Saved entries:
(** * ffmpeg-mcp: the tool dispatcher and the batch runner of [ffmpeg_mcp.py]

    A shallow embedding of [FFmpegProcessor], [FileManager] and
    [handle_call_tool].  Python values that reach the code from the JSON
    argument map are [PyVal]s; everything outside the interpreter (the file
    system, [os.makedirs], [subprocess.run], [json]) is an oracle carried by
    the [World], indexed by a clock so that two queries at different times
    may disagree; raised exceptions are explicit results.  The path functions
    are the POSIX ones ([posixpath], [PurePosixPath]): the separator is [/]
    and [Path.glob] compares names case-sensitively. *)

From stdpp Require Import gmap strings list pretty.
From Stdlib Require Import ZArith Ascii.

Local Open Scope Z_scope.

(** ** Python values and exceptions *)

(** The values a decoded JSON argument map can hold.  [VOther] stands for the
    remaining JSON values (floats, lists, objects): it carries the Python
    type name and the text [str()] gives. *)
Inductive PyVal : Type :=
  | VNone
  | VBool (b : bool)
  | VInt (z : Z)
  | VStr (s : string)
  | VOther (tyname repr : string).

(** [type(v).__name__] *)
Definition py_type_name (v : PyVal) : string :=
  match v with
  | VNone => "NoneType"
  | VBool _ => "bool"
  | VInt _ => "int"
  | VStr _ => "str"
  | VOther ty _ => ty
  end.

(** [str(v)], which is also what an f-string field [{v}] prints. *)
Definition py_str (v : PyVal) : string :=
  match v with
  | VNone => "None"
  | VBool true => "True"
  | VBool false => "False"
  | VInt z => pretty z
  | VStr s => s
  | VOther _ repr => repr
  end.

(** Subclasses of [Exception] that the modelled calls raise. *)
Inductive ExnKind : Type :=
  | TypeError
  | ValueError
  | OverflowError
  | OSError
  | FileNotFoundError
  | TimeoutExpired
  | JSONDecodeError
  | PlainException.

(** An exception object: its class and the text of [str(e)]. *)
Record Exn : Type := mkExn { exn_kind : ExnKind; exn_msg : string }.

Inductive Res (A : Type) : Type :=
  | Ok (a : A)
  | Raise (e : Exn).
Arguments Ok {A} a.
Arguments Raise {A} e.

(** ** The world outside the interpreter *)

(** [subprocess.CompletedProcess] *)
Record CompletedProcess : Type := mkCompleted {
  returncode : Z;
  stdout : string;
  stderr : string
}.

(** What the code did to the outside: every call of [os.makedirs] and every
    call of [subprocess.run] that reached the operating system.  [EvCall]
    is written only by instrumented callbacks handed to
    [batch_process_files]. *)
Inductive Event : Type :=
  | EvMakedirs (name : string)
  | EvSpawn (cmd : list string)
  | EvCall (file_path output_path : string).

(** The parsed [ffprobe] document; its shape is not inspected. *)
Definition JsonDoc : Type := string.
==
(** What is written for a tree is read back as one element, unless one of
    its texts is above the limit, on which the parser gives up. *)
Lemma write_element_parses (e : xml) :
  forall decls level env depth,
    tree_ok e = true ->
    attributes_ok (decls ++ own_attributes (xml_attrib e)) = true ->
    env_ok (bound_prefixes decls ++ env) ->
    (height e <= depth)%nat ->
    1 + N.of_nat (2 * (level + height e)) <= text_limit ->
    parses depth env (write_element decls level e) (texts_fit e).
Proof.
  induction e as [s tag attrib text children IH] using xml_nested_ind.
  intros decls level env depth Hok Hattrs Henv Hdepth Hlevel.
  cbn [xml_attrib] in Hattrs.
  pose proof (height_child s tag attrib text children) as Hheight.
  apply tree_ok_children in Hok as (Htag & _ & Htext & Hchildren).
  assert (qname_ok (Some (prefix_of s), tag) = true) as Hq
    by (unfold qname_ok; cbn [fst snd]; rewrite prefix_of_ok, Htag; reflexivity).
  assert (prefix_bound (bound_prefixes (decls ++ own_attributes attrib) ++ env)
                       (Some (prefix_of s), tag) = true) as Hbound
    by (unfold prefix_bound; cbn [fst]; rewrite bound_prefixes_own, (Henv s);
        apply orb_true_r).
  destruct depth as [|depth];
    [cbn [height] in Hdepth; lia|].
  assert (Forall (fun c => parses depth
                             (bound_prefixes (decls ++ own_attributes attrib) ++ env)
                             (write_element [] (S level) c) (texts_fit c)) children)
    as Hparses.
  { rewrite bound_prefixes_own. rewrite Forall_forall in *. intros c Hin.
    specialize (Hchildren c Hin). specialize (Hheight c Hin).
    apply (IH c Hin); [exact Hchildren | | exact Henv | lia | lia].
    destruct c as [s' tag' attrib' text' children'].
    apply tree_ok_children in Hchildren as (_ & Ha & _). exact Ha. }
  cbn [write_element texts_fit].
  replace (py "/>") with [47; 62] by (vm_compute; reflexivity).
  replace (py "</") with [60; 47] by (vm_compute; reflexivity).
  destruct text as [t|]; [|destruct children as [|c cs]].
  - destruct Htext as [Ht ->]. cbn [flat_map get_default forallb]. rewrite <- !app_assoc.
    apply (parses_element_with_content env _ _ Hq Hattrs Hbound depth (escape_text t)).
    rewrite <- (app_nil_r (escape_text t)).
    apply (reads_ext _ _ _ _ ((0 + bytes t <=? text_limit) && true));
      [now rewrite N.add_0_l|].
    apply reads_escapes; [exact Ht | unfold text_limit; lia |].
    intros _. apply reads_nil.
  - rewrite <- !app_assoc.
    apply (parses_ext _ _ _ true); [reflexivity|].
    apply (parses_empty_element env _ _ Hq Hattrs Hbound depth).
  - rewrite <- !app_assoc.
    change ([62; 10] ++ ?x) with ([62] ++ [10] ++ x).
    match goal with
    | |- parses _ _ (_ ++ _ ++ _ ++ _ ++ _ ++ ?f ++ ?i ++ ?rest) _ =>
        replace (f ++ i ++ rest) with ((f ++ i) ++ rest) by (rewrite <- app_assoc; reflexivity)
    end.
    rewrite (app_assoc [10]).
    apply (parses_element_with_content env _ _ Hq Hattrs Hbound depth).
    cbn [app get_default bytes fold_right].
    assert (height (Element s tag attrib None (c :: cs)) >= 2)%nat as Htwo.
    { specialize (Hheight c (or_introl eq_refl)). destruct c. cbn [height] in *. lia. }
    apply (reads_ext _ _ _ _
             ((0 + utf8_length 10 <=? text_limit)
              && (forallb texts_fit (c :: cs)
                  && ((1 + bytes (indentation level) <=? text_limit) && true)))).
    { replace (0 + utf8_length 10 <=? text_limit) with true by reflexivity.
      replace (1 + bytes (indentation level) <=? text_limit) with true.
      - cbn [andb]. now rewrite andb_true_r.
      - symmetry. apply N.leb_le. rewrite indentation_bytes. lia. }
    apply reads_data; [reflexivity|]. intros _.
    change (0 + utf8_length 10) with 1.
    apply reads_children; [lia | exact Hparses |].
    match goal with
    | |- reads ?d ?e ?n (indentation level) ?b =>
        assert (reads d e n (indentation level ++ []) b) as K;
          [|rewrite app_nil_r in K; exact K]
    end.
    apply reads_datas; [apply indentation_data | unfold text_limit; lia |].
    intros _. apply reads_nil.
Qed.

=== WHAT YOU NEED TO DO ===
Pull every line containing "Hchildren" out of the records.

=== TASK ANSWER ===
  apply tree_ok_children in Hok as (Htag & _ & Htext & Hchildren).
    specialize (Hchildren c Hin). specialize (Hheight c Hin).
    apply (IH c Hin); [exact Hchildren | | exact Henv | lia | lia].
    apply tree_ok_children in Hchildren as (_ & Ha & _). exact Ha. }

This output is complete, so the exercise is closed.